Was it really a victory, though? The question rang in his head like a mocking bell.
He forced out an answer. “I suppose leading men for two months caught up with me all at once.”
“No.” Her voice cut clean through the lie “I’ve seen you go days with barely an hour’s rest, and then leap in the courtyard like a boy, chasing Basil. That was true exhaustion, and yet you never let it cling to your face the way it does now.”
Her eyes searched him, unyielding. “This isn’t your body giving out, Alpheo. This is something else. When you barely glanced at your children, when you brushed me aside saying you wanted nothing but sleep, I thought it was an excuse for another thing. Imagine my surprise and disappointment when you actually lay down, pulled the blanket to your chin, and closed your eyes like a corpse.”
He swallowed, his gaze slipping to the curve of her dress, she really did.
“So,” she pressed, quiet now, almost coaxing,hand moving on his cheek “something has happened.
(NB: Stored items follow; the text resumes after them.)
(** * hello_world_evolution: a shallow embedding of the evolution pipeline

    The development follows the layout of the Python sources:
    - [core/life_forms.py]       life forms, DNA, message fragments
    - [core/stages.py]           the stage enumeration
    - [patterns/singleton.py]    the singleton metaclass and its registry
    - [patterns/observer.py]     the two observers
    - [core/evolution_engine.py] the engine and its stage loop
    - [patterns/factory.py], [patterns/strategy.py]   the two factories
    - [generators/message_generator.py]  generator, transformer, lazy message
    - [main.py]                  orchestrator and pipeline wrapper

    Python integers are unbounded and are modelled by [Z]; Python strings are
    modelled by byte strings.  Objects that are shared and mutated (the
    singletons) live in an explicit heap; exceptions are outcomes of an
    error-and-state monad whose state survives a raise. *)

From Stdlib Require Import ZArith QArith String Ascii List Lia DecimalString.
From stdpp Require Import base option list gmap strings.

Local Open Scope string_scope.
Local Open Scope Z_scope.

(** ** Python preliminaries *)

(** An exception: the name of its class and its message. *)
Inductive exn : Type :=
| PyExn (cls : string) (msg : string).

Definition ValueError (msg : string) : exn := PyExn "ValueError" msg.
Definition TypeError (msg : string) : exn := PyExn "TypeError" msg.

(** The outcome of a call: a value, or a raised exception. *)
Inductive result (A : Type) : Type :=
| Ok (a : A)
| Raise (e : exn).
Arguments Ok {A} a.
Arguments Raise {A} e.

Definition is_ok {A} (r : result A) : bool :=
  match r with Ok _ => true | Raise _ => false end.

(** [str(n)] for an integer. *)
Definition str_of_int (n : Z) : string := NilZero.string_of_int (Z.to_int n).

(** ["c" * n] *)
Fixpoint str_repeat (c : string) (n : nat) : string :=
  match n with
  | O => ""
  | S k => c +:+ str_repeat c k
  end.

(** Format specifications [:Ns] (left aligned) and [:>Ns] (right aligned):
    pad with spaces up to the width, never truncate. *)
Definition fmt_left (width : nat) (s : string) : string :=
  s +:+ str_repeat " " (width - String.length s).
Definition fmt_right (width : nat) (s : string) : string :=
  str_repeat " " (width - String.length s) +:+ s.

(** ** core/life_forms.py *)

Record DNASequence (T : Type) : Type := mkDNASequence { _value : T }.
Arguments mkDNASequence {T} _value.
Arguments _value {T} d.

Definition DNASequence_bind {T U} (self : DNASequence T)
    (func : T -> DNASequence U) : DNASequence U :=
  func (_value self).

Definition DNASequence_fmap {T U} (self : DNASequence T) (func : T -> U)
    : DNASequence U :=
  mkDNASequence (func (_value self)).

Definition DNASequence_get {T} (self : DNASequence T) : T := _value self.

(** The four concrete subclasses of [LifeForm]. *)
Inductive species : Type := Fish | Amphibian | Reptile | Dinosaur.

(** The instance attributes of a [LifeForm]: [complexity] and [_dna] are set
    by [LifeForm.__init__], [_message_fragment] by [MessageCarrierMixin]. *)
Record LifeForm : Type := mkLifeForm {
  class_of : species;
  complexity : Z;
  _dna : DNASequence Z;
  _message_fragment : string
}.

(** [MessageCarrierMixin] *)
Definition carry_message (self : LifeForm) (fragment : string) : LifeForm :=
  {| class_of := class_of self;
     complexity := complexity self;
     _dna := _dna self;
     _message_fragment := fragment |}.

Definition get_message_fragment (self : LifeForm) : string :=
  _message_fragment self.

(** [LifeForm.__init__]: the mixin initialiser runs first and stores the
    empty fragment, then the complexity and its DNA are stored. *)
Definition LifeForm_init (cls : species) (complexity0 : Z) : LifeForm :=
  {| class_of := cls;
     complexity := complexity0;
     _dna := mkDNASequence complexity0;
     _message_fragment := "" |}.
Care to explain?”
For a moment, a fleeting, dangerous moment, Alpheo considered it. To let the words spill out. To confess the wound Egil had left, the way their friendship had torn open like flesh under a dull blade. To admit how much it hurt.
But he did not.
Jasmine already despised Egil, tolerated him only because Alpheo valued him. To her, Egil was little more than a brute in service of the throne, a man useful but ultimately beneath their station. She could never understand how deep that bond had once run, how much of his soul Alpheo had entrusted to him. To her, it would sound like weakness.
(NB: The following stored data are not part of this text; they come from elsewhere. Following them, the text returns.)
(** X10. The [delete] operation. A blank transcription id is refused
    before any request. Otherwise the operation asks for the details and
    then deletes the transcription, and the file named in the details, also
    when the details do not come; it does not throw, and reports success
    exactly when no deletion failed. *)
Theorem delete_operation (env : Env) (cfg : Config) :
  (isNonEmptyString (deleteTranscriptionId cfg) = false →
   trace (delete env cfg) = []
   ∧ ∃ description,
       outcome (delete env cfg)
       = Throw (NodeOperationError "Transcription ID is required" description))
  ∧ (isNonEmptyString (deleteTranscriptionId cfg) = true →
     trace (delete env cfg)
     = details_request cfg
       :: trace (deleteResources env (deleteTranscriptionId cfg)
                   (file_of_details env))
     ∧ ∃ result,
         outcome (deleteResources env (deleteTranscriptionId cfg)
                    (file_of_details env)) = Ok result
         ∧ outcome (delete env cfg)
           = Ok (VObj [("success",
                        VBool (Nat.eqb (failed_deletions env
                                          (deleteTranscriptionId cfg)
                                          (file_of_details env)) 0));
                       ("deleted", VObj (deleted result));
                       ("warnings", match warnings result with
                                    | [] => VUndefined
                                    | ws => VArr (map VStr ws)
                                    end)])).
Proof.
  split; intros Hid; unfold delete; rewrite Hid; cbn [negb].
  { split; [reflexivity | eauto]. }
  destruct (deletions_independent env (deleteTranscriptionId cfg)
              (file_of_details env)) as (_ & result & Hrun & _ & _ & Hcount & _).
  rewrite trace_bind, outcome_bind, trace_try_catch, outcome_try_catch.
  rewrite trace_bind, outcome_bind. unfold file_of_details in *.
  destruct (details_answer env) as [details|e].
  - rewrite sonioxApiRequest_ok, trace_pair, outcome_pair.
    cbn [ret trace outcome fst snd app].
    rewrite trace_bind, outcome_bind, Hrun. cbn [ret trace outcome fst snd].
    rewrite app_nil_r, <- Hcount. split; [reflexivity | eauto].
  - rewrite sonioxApiRequest_fail, trace_pair, outcome_pair.
    cbn [ret trace outcome fst snd app isNonEmptyString].
    cbn [isNonEmptyString] in Hrun.
    rewrite trace_bind, outcome_bind, Hrun. cbn [ret trace outcome fst snd].
    rewrite app_nil_r, <- Hcount. split; [reflexivity | eauto].
Qed.

Lemma delete_operation_witness :
  outcome (delete
             (sample_env (fun _ => with_status "completed") ticking
                (HttpFail plain_error))
             (sample_cfg sample_url VUndefined 2))
  = Throw (NodeOperationError "Transcription ID is required"
             (Some "Provide the ID of the transcription you want to delete.")).
Proof.
  destruct (delete_operation
              (sample_env (fun _ => with_status "completed") ticking
                 (HttpFail plain_error))
              (sample_cfg sample_url VUndefined 2)) as [Hblank _].
  destruct (Hblank eq_refl) as (_ & description & Hrun).
  rewrite Hrun. vm_compute in Hrun. by injection Hrun as <-.
Defined.

(** ** What computations return and issue *)

Lemma returns_bind {A B} (m : M A) (k : A → M B) (Q : B → Prop) :
  (∀ a, outcome m = Ok a → returns (k a) Q) → returns (bind m k) Q.
Proof.
  unfold returns. intros Hk b. rewrite outcome_bind.
  destruct (outcome m) as [a| |]; [|done|done]. by apply Hk.
Qed.

Lemma returns_ret {A} (a : A) (Q : A → Prop) : Q a → returns (ret a) Q.
Proof. unfold returns. by intros Ha b [= <-]. Qed.

Lemma returns_throw {A} (e : Error) (Q : A → Prop) : returns (throw e) Q.
Proof. by intros a. Qed.

Lemma issues_bind {A B} (m : M A) (k : A → M B) (P : Event → Prop) :
  issues m P → (∀ a, outcome m = Ok a → issues (k a) P) → issues (bind m k) P.
Proof.
  unfold issues. intros Hm Hk. rewrite trace_bind. apply Forall_app_2; [done|].
  destruct (outcome m) as [a| |]; [by apply Hk | constructor | constructor].
Qed.

Lemma issues_try_catch {A} (m : M A) (handler : Error → M A) (P : Event → Prop) :
  issues m P → (∀ e, issues (handler e) P) → issues (try_catch m handler) P.
Proof.
  unfold issues. intros Hm Hh. rewrite trace_try_catch.
  apply Forall_app_2; [done|].
  destruct (outcome m); [constructor | apply Hh | constructor].
Qed.

Lemma M_eq {A} (m : M A) (t : list Event) (r : Res A) :
  trace m = t → outcome m = r → m = (t, r).
Proof. destruct m. unfold trace, outcome. simpl. by intros -> ->. Qed.

Lemma issues_nothing {A} (m : M A) (P : Event → Prop) :
  trace m = [] → issues m P.
Proof. unfold issues. intros ->. constructor. Qed.

Lemma issues_weaken {A} (m : M A) (P Q : Event → Prop) :
  (∀ ev, P ev → Q ev) → issues m P → issues m Q.
Proof. unfold issues. intros H Hm. by eapply Forall_impl. Qed.

(** ** Fetching results *)

(** X11. [getResults] only reads: it issues nothing but GET requests and
    sleeps. A blank transcription id is refused before any request. Without
    waiting it asks for the status once, and for the transcript only when
    the status is ["completed"]; a job still under way gives the status
    response, redacted. *)
Theorem getResults_reads (env : Env) (fuel : nat) (cfg : Config) :
  reads_only (trace (getResults env fuel cfg))
  ∧ (isNonEmptyString (transcriptionId cfg) = false →
     trace (getResults env fuel cfg) = []
     ∧ ∃ description,
         outcome (getResults env fuel cfg)
         = Throw (NodeOperationError "Transcription ID is required" description))
  ∧ (isNonEmptyString (transcriptionId cfg) = true →
     waitForCompletion cfg = false →
     ∀ statusResponse, status_answer env 0 = HttpOk statusResponse →
       (terminal statusResponse = false →
        getResults env fuel cfg
        = ([results_request cfg],
           Ok (redactWebhookAuthHeaderValue statusResponse)))
       ∧ (is_string (get_opt statusResponse "status") STATUS_ERROR = true →
          getResults env fuel cfg
          = ([results_request cfg],
             Throw (job_failed statusResponse JOB_FAILED_WAS)))
       ∧ (is_string (get_opt statusResponse "status") STATUS_COMPLETED = true →
          ∃ transcript_call,
            trace (getResults env fuel cfg)
            = [results_request cfg; transcript_call]
            ∧ ∀ transcript, transcript_answer env = HttpOk transcript →
                outcome (getResults env fuel cfg)
                = Ok (shape_output (outputMode cfg) transcript))).
Proof.
  split; [|split].
  - unfold getResults. destruct (negb (isNonEmptyString _)); [constructor|].
    destruct (negb (waitForCompletion cfg)).
    + rewrite trace_bind. apply reads_only_app; [apply reads_only_get|].
      destruct (outcome _) as [resp| |]; [|constructor|constructor].
      destruct (is_string _ STATUS_COMPLETED).
      { rewrite trace_bind. apply reads_only_app; [apply reads_only_get|].
        destruct (outcome _); constructor. }
      destruct (is_string _ STATUS_ERROR); constructor.
    + rewrite trace_bind. apply reads_only_app; [apply reads_only_pollForCompletion|].
      destruct (outcome _); constructor.
  - intros Hid. unfold getResults. rewrite Hid. split; [reflexivity | eauto].
  - intros Hid Hwait resp Hanswer. unfold getResults, terminal.
    rewrite Hid, Hwait, Hanswer. cbn [negb]. split; [|split].
    + intros [Hdone Herr]%orb_false_elim. apply M_eq.
      * rewrite trace_bind, sonioxApiRequest_ok, trace_pair, outcome_pair.
        by rewrite Hdone, Herr.
      * rewrite outcome_bind, sonioxApiRequest_ok, outcome_pair.
        by rewrite Hdone, Herr.
    + intros Herr.
      assert (Hdone : is_string (get_opt resp "status") STATUS_COMPLETED = false).
      { destruct (get_opt resp "status"); try done. simpl in *.
        apply String.eqb_eq in Herr. by subst. }
      apply M_eq.
      * rewrite trace_bind, sonioxApiRequest_ok, trace_pair, outcome_pair.
        by rewrite Hdone, Herr.
      * rewrite outcome_bind, sonioxApiRequest_ok, outcome_pair.
        by rewrite Hdone, Herr.
    + intros Hdone. eexists. split.
      * rewrite trace_bind, sonioxApiRequest_ok, trace_pair, outcome_pair.
        rewrite Hdone, trace_bind.
        by destruct (transcript_answer env).
      * intros transcript Ht.
        rewrite outcome_bind, sonioxApiRequest_ok, outcome_pair, Hdone.
        by rewrite outcome_bind, Ht, sonioxApiRequest_ok, outcome_pair.
Qed.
And Egil was not weakness. Egil had been his friend, one of the few relationships that was real, untainted by ambition or convenience. And now it was ash.
How many of those do I have left?
His eyes drifted to Jasmine. Is this…is this us…genuine? Their marriage had begun as cold politics: he, fastening his hook to the ladder of power; she, securing her bid for a throne through his rise. That was how it had started. But was that all it still was?
When he thought of a day without her, without Basil’s laughter or Rosalind’s bright eyes, without the quiet warmth of their household, was that a day he desired? No. Gods, no.
And yet… was that love? Or just comfort? Or something stranger, messier, harder to define?
The words pressed at his lips, the truth begging to escape. But he smothered it. He had already wounded one bond; he would not expose another.
So he lied and felt shame for it.
“I can assure you, I’m just tired.” His voice was calm, smooth, practiced. He turned away from her, pulling the blanket higher, closing his eyes as if to seal the conversation shut.
But silence was rarely kind. He heard the soft shift of fabric, the turn of her body away from him.
“Then I am tired too,” Jasmine said quietly
Guilt crawled through him, cold and wretched. He should have told her. But the words had stuck in his throat, and now it was too late.
For a moment he thought she would keep her back to him all night, an ocean of silence between them. Instead, she shifted once more, pressing close, her hand slipping over his stomach.
And for the first time in weeks, his body, tense and brittle, let itself sink into the mattress. And with Jasmine’s hand on his stomach, anchoring him to something still real, still his, and that he did not yet know , he finally truly slept.